→ **Exercise instructions**
Return a copy of every line in the records that includes the word "subst".
==========
Definition orthonormal (n : nat) (v : mat) : Prop :=
  forall a b, (a < n)%nat -> (b < n)%nat ->
    np_sum n (fun i => v i a * v i b) = if Nat.eqb a b then 1 else 0.

Definition eig_decomp (n : nat) (A : mat) (w : vec) (v : mat) : Prop :=
  ascending n w /\ orthonormal n v /\ mat_eq n A (reconstruct n w v).

Definition eigh_range_spec (n : nat) (A : mat) (lo hi : nat)
    (r : vec * mat) : Prop :=
  exists w v, eig_decomp n A w v /\
    (forall k, (k < hi + 1 - lo)%nat -> fst r k = w (lo + k)%nat) /\
    (forall i k, (i < n)%nat -> (k < hi + 1 - lo)%nat ->
       snd r i k = v i (lo + k)%nat).

Definition eigh_correct_at (E : eigh_solver) (n : nat) (A : mat) : Prop :=
  (exists v, eig_decomp n A (eigh_vals E n A) v) /\
  (forall lo hi, (lo <= hi)%nat -> (hi < n)%nat ->
     eigh_range_spec n A lo hi (eigh_range E n A lo hi)) /\
  eig_decomp n A (fst (eigh_full E n A)) (snd (eigh_full E n A)).

Definition eigh_correct (E : eigh_solver) (n : nat) : Prop :=
  forall A, symmetric n A -> eigh_correct_at E n A.

(** ** The semi-definite projector *)

(** [np.sum(eig_vals < 0)]. *)
Fixpoint count_negative (n : nat) (eig_vals : vec) : nat :=
  match n with
  | O => O
  | S k => (count_negative k eig_vals
            + if Rlt_dec (eig_vals k) 0 then 1 else 0)%nat
  end.
Lemma distinct_artifacts_distinct_paths_witness :
  let E := Scenario.externals [A001; A002] [Scenario.row "A001"; Scenario.row "A002"] [] in
  (forall p1 p2 k1 k2,
      In p1 [A001; A002] -> In p2 [A001; A002] ->
      derive "/data/hbnssi" k1 (p_sid p1) = derive "/data/hbnssi" k2 (p_sid p2) ->
      p_sid p1 = p_sid p2 /\ k1 = k2)
  /\ NoDup (fetch_targets
              (events (@_fetch_hbnssi_functional E [A001; A002] "/data/hbnssi" None true 1 ∅))).
Proof.
  intros E.
  apply (@distinct_artifacts_distinct_paths E [A001; A002] "/data/hbnssi" None true 1 ∅).
  - repeat constructor.
  - cbn [map A001 A002 Scenario.participant p_sid].
    apply NoDup_cons_2; [rewrite not_elem_of_cons; split; [discriminate|apply not_elem_of_nil]|].
    apply NoDup_singleton.
Defined.

(** * Further properties of the code *)

(** ** Stopping at the first exception *)

Lemma fail_fast_weaken {A} (P Q : Exn -> Prop) (r : Run A) :
  (forall e, P e -> Q e) -> fail_fast P r -> fail_fast Q r.
Proof.
  unfold fail_fast. intros HPQ. destruct (result r) as [e|a]; [|auto].
  intros (evs & Hok & [[Hev HP]|Hlast]); exists evs; split; auto.
Qed.

Lemma fail_fast_bind {A B} (P : Exn -> Prop) (m : M A) (k : A -> M B) (fs : FS) :
  fail_fast P (m fs) -> (forall a fs', fail_fast P (k a fs')) ->
  fail_fast P (bind m k fs).
Proof.
  unfold fail_fast, bind. destruct (m fs) as [fs1 ev1 [e|a]]; cbn [result events fs_after].
  - auto.
  - intros Hm Hk. specialize (Hk a fs1).
    destruct (k a fs1) as [fs2 ev2 [e|b]]; cbn [result events fs_after] in *.
    + destruct Hk as (evs & Hok & [[Hev HP]|(ev & Hev & Hr)]).
      * exists (ev1 ++ evs). split; [apply Forall_app; auto|]. left. subst. auto.
      * exists (ev1 ++ evs). split; [apply Forall_app; auto|]. right.
        exists ev. rewrite Hev, app_assoc. auto.
    + apply Forall_app. auto.
Qed.

Lemma fail_fast_lift {A} (P : Exn -> Prop) (x : Exn + A) (fs : FS) :
  (forall e, x = inl e -> P e) -> fail_fast P (lift x fs).
Proof.
  unfold fail_fast, lift. cbn [result events]. destruct x as [e|a]; [|constructor].
  intros HP. exists []. split; [constructor|]. left. auto.
Qed.

Lemma fail_fast_ret {A} (P : Exn -> Prop) (a : A) (fs : FS) : fail_fast P (ret a fs).
Proof. unfold fail_fast, ret. cbn [result events]. constructor. Qed.

(** An outside call is one event, and its outcome is the result. *)
Lemma fail_fast_call {A} (P : Exn -> Prop) (ev : Event) (out : Exn + A) (fs : FS) :
  raised_by ev = err out -> fail_fast P (mkRun fs [ev] out).
Proof.
  unfold fail_fast. cbn [result events]. intros Hev. destruct out as [e|a].
  - exists []. split; [constructor|]. right. exists ev. auto.
  - repeat constructor. exact Hev.
Qed.

Lemma getitem0_raises {A} (l : list A) e : getitem0 l = inl e -> e = IndexError.
Proof. destruct l; [intros [= <-]; reflexivity|discriminate]. Qed.

Lemma format_with_default_url key :
  Str.format default_url key = inr ("https://osf.io/download/" +:+ key +:+ "/").
Proof. reflexivity. Qed.

Section FailFast.

Context `{Externals}.

Lemma fail_fast_fetch_files P data_dir files resume verbose fs :
  fail_fast P (_fetch_files data_dir files resume verbose fs).
Proof.
  unfold _fetch_files. destruct (nilearn_fetch_files _ fs) as [fs1 out].
  apply fail_fast_call. reflexivity.
Qed.

Lemma fail_fast_download column k rows sid data_dir dv url resume verbose fs :
  fail_fast (loop_raises url)
    (download column (template k) rows sid data_dir dv url resume verbose fs).
Proof.
  unfold download.
  apply fail_fast_bind;
    [apply fail_fast_lift; intros e He; left; exact (getitem0_raises _ _ He)|].
  intros key fs1. apply fail_fast_bind;
    [apply fail_fast_lift; intros e He; right; exists key; exact He|].
  intros u fs2. apply fail_fast_bind;
    [apply fail_fast_lift; intros e He; rewrite format_template in He; discriminate He|].
  intros name fs3. apply fail_fast_bind; [apply fail_fast_fetch_files|].
  intros l fs4. apply fail_fast_lift. intros e He. left. exact (getitem0_raises _ _ He).
Qed.

Lemma fail_fast_for_sid osf_data data_dir dv url resume verbose sids acc fs :
  fail_fast (loop_raises url)
    (for_sid sids (loop_body osf_data data_dir dv url resume verbose) acc fs).
Proof.
  revert acc fs. induction sids as [|sid sids IH]; intros acc fs; cbn [for_sid].
  - apply fail_fast_ret.
  - apply fail_fast_bind; [|intros; apply IH].
    unfold loop_body.
    apply fail_fast_bind; [apply (fail_fast_download _ Raiders)|]. intros p1 fs1.
    apply fail_fast_bind; [apply (fail_fast_download _ Flanker)|]. intros p2 fs2.
    apply fail_fast_bind; [apply (fail_fast_download _ Condition)|]. intros p3 fs3.
    apply fail_fast_bind; [apply (fail_fast_download _ RunIndex)|]. intros p4 fs4.
    apply fail_fast_ret.
Qed.

Lemma fail_fast_functional participants data_dir url resume verbose fs :
  fail_fast (loop_raises (url_or_default url))
    (_fetch_hbnssi_functional participants data_dir url resume verbose fs).
Proof.
  unfold _fetch_hbnssi_functional.
  apply fail_fast_bind.
  { unfold csv_to_array_osf. apply fail_fast_call. reflexivity. }
  intros osf fs1. apply fail_fast_bind; [|intros; apply fail_fast_ret].
  destruct url; apply fail_fast_for_sid.
Qed.

End FailFast.

Section FailFastAssembler.

Context `{Externals}.

Lemma fail_fast_get_dataset_dir P name data_dir verbose fs :
  fail_fast P (_get_dataset_dir name data_dir verbose fs).
Proof.
  unfold _get_dataset_dir. destruct (nilearn_get_dataset_dir _ _ _ fs) as [fs1 out].
  apply fail_fast_call. reflexivity.
Qed.


Lemma fail_fast_participants data_dir url verbose fs :
  fail_fast (fun e => e = IndexError) (_fetch_hbnssi_participants data_dir url verbose fs).
Proof.
  unfold _fetch_hbnssi_participants.
  apply fail_fast_bind; [apply fail_fast_fetch_files|]. intros l fs1.
  apply fail_fast_bind; [apply fail_fast_lift; apply getitem0_raises|]. intros path fs2.
  apply fail_fast_bind; [|intros; apply fail_fast_ret].
  unfold csv_to_array_participants. apply fail_fast_call. reflexivity.
Qed.

Lemma fail_fast_brain_mask data_dir url verbose fs :
  fail_fast (fun e => e = IndexError) (_fetch_hbnssi_brain_mask data_dir url verbose fs).
Proof.
  unfold _fetch_hbnssi_brain_mask.
  apply fail_fast_bind; [apply fail_fast_fetch_files|]. intros l fs1.
  apply fail_fast_bind; [apply fail_fast_lift; apply getitem0_raises|]. intros path fs2.
  apply fail_fast_ret.
Qed.

End FailFastAssembler.


(** ** The requests of the whole assembler *)

Lemma bind_events_Forall {A B} (P : Event -> Prop) (m : M A) (k : A -> M B) (fs : FS) :
  Forall P (events (m fs)) -> (forall a fs', Forall P (events (k a fs'))) ->
  Forall P (events (bind m k fs)).
Proof.
  unfold bind. destruct (m fs) as [fs1 ev1 [e|a]]; cbn [result events fs_after]; [auto|].
  intros H1 Hk. apply Forall_app. auto.
Qed.

Section AssemblerEvents.

Context `{Externals}.

Lemma participants_events data_dir verbose fs :
  Forall (download_event verbose data_dir)
         (events (_fetch_hbnssi_participants data_dir None verbose fs)).
Proof.
  unfold _fetch_hbnssi_participants.
  apply bind_events_Forall.
  { unfold _fetch_files. fold (registry_request data_dir verbose).
    destruct (nilearn_fetch_files _ fs) as [fs1 out]. repeat constructor. }
  intros l fs1. apply bind_events_Forall; [constructor|]. intros path fs2.
  apply bind_events_Forall; [|constructor].
  unfold csv_to_array_participants. repeat constructor.
Qed.

Lemma brain_mask_events data_dir verbose fs :
  Forall (download_event verbose data_dir)
         (events (_fetch_hbnssi_brain_mask data_dir None verbose fs)).
Proof.
  unfold _fetch_hbnssi_brain_mask.
  apply bind_events_Forall.
  { unfold _fetch_files. fold (mask_request data_dir verbose).
    destruct (nilearn_fetch_files _ fs) as [fs1 out].
    constructor; [right; left; reflexivity|constructor]. }
  intros l fs1. apply bind_events_Forall; constructor.
Qed.

Lemma functional_events participants data_dir resume verbose fs :
  Forall (download_event verbose data_dir)
         (events (_fetch_hbnssi_functional participants data_dir None resume verbose fs)).
Proof.
  pose proof (functional_Issued participants data_dir None resume verbose fs) as HF.
  cbn zeta in HF. destruct (csv_osf lookup_path fs) as [e|osf].
  - rewrite HF. repeat constructor.
  - destruct HF as (evs & -> & HI). constructor; [exact I|].
    destruct (Issued_prefix _ _ _ _ _ _ _ HI) as (n & _ & Hall & _).
    clear HI. induction Hall as [|ev a evs steps (c & out & -> & Hc) _ IH]; constructor.
    + right. right. exists osf, a. exact Hc.
    + exact IH.
Qed.

Lemma download_event_assembler verbose dd evs :
  Forall (download_event verbose dd) evs -> Forall (assembler_event verbose dd) evs.
Proof.
  intros Hd. eapply Forall_impl; [exact Hd|]. intros [] Hev; try exact Hev. destruct Hev.
Qed.

Lemma mkdir_events verbose data_dir p fs :
  p = decoding_dir data_dir \/ p = mask_cache_dir data_dir ->
  Forall (assembler_event verbose data_dir) (events (Path_mkdir p true true fs)).
Proof.
  intros Hp. unfold Path_mkdir. destruct (posix.mkdir p true true fs) as [fs1 out].
  constructor; [|constructor]. split; [reflexivity|]. split; [reflexivity|exact Hp].
Qed.

(** The first event is the call of [_get_dataset_dir]; the others are as
    [assembler_event] says, for the root it returned. *)
Lemma assembler_events data_dir resume verbose fs :
  exists out rest,
    events (fetch_hbnssi data_dir resume verbose fs)
    = GetDatasetDir "hbnssi" data_dir 1 out :: rest
    /\ match out with
       | inl _ => rest = []
       | inr dd => Forall (assembler_event verbose dd) rest
       end.
Proof.
  unfold fetch_hbnssi. cbn zeta.
  match goal with |- context [bind _ ?f fs] => set (k := f) end.
  unfold bind, _get_dataset_dir.
  destruct (nilearn_get_dataset_dir "hbnssi" data_dir 1 fs) as [fs1 [e|dd]];
    cbn [result events fs_after app].
  - exists (inl e), []. auto.
  - eexists (inr dd), _. split; [reflexivity|]. subst k. cbn beta.
    apply bind_events_Forall;
      [apply download_event_assembler, participants_events|]. intros ps fs2.
    apply bind_events_Forall;
      [apply download_event_assembler, brain_mask_events|]. intros m fs3.
    apply bind_events_Forall;
      [apply download_event_assembler, functional_events|]. intros dv fs4.
    apply bind_events_Forall; [apply mkdir_events; left; reflexivity|]. intros u1 fs5.
    apply bind_events_Forall; [apply mkdir_events; right; reflexivity|]. intros u2 fs6.
    constructor.
Qed.

End AssemblerEvents.

Lemma fetch_calls_Forall (Q : FetchCall -> Prop) (evs : list Event) :
  Forall (fun ev => forall c out, ev = FetchFiles c out -> Q c) evs ->
  Forall Q (fetch_calls evs).
Proof.
  induction 1 as [|ev evs Hev _ IH]; [constructor|].
  destruct ev; cbn [fetch_calls flat_map app] in *; try exact IH.
  constructor; [eapply Hev; reflexivity|exact IH].
Qed.

(** X2: every retrieval request of [fetch_hbnssi], in every run, has the same
    make.  The run starts by calling [_get_dataset_dir] with the name
    [hbnssi], the caller's [data_dir] and verbosity 1 (not the caller's);
    every request that follows is made against the root that call returned,
    carries the caller's verbosity, and asks for exactly one file whose only
    option is to be moved to its own name. *)
Theorem assembler_requests_are_uniform `{Externals}
    (data_dir : option string) (resume : bool) (verbose : Z) (fs : FS) :
  exists out rest,
    events (fetch_hbnssi data_dir resume verbose fs)
    = GetDatasetDir "hbnssi" data_dir 1 out :: rest
    /\ Forall (fun c => out = inr (fc_data_dir c)
                        /\ kw_verbose c = Some verbose
                        /\ exists f, fc_files c = [f] /\ file_opts f = [("move", file_ f)])
              (fetch_calls rest).
Proof.
  destruct (assembler_events data_dir resume verbose fs) as (out & rest & Hev & Hrest).
  exists out, rest. split; [exact Hev|].
  destruct out as [e|dd]; [subst rest; constructor|].
  apply fetch_calls_Forall. eapply Forall_impl; [exact Hrest|].
  intros ev Hassembler c out ->. cbn [assembler_event download_event] in Hassembler.
  destruct Hassembler as [->|[->|(osf & a & Hc)]].
  - split; [reflexivity|]. split; [reflexivity|]. eexists. split; reflexivity.
  - split; [reflexivity|]. split; [reflexivity|]. eexists. split; reflexivity.
  - apply prepared_inv in Hc as (key & u & _ & _ & ->).
    split; [reflexivity|]. split; [reflexivity|]. eexists. split; reflexivity.
Qed.

(** X3: what [fetch_hbnssi] downloads and from where.  Every file it
    requests is the registry from its fixed URL, the mask from its fixed URL,
    or the artifact of some subject and kind, under [derivatives] of the
    root, from [https://osf.io/download/<key>/].  The URL overrides of the
    three helpers are never used by the public entry point. *)
Theorem assembler_sources_are_fixed `{Externals}
    (data_dir : option string) (resume : bool) (verbose : Z) (fs : FS) :
  Forall (fun c =>
            Forall (fun f =>
                      (file_ f = PStr "participants.csv"
                       /\ file_url f = "https://osf.io/wtvh3/download")
                      \/ (file_ f = PStr target_fname
                          /\ file_url f = "https://osf.io/kp6m9/download")
                      \/ exists sid k key,
                           file_ f = PPath (derive (fc_data_dir c) k sid)
                           /\ file_url f = "https://osf.io/download/" +:+ key +:+ "/")
                   (fc_files c))
         (fetch_calls (events (fetch_hbnssi data_dir resume verbose fs))).
Proof.
  destruct (assembler_events data_dir resume verbose fs) as (out & rest & -> & Hrest).
  change (fetch_calls (GetDatasetDir "hbnssi" data_dir 1 out :: rest)) with (fetch_calls rest).
  destruct out as [e|dd]; [subst rest; constructor|].
  apply fetch_calls_Forall. eapply Forall_impl; [exact Hrest|].
  intros ev Hassembler c out ->. cbn [assembler_event download_event] in Hassembler.
  destruct Hassembler as [->|[->|(osf & [sid k] & Hc)]].
  - constructor; [|constructor]. left. split; reflexivity.
  - constructor; [|constructor]. right. left. split; reflexivity.
  - apply prepared_inv in Hc as (key & u & _ & Hu & ->).
    rewrite format_with_default_url in Hu. injection Hu as <-.
    constructor; [|constructor]. right. right. exists sid, k, key. split; reflexivity.
Qed.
==========
→ **Exercise response**
      * exists (ev1 ++ evs). split; [apply Forall_app; auto|]. left. subst. auto.
  - eexists (inr dd), _. split; [reflexivity|]. subst k. cbn beta.
  destruct out as [e|dd]; [subst rest; constructor|].
  destruct out as [e|dd]; [subst rest; constructor|].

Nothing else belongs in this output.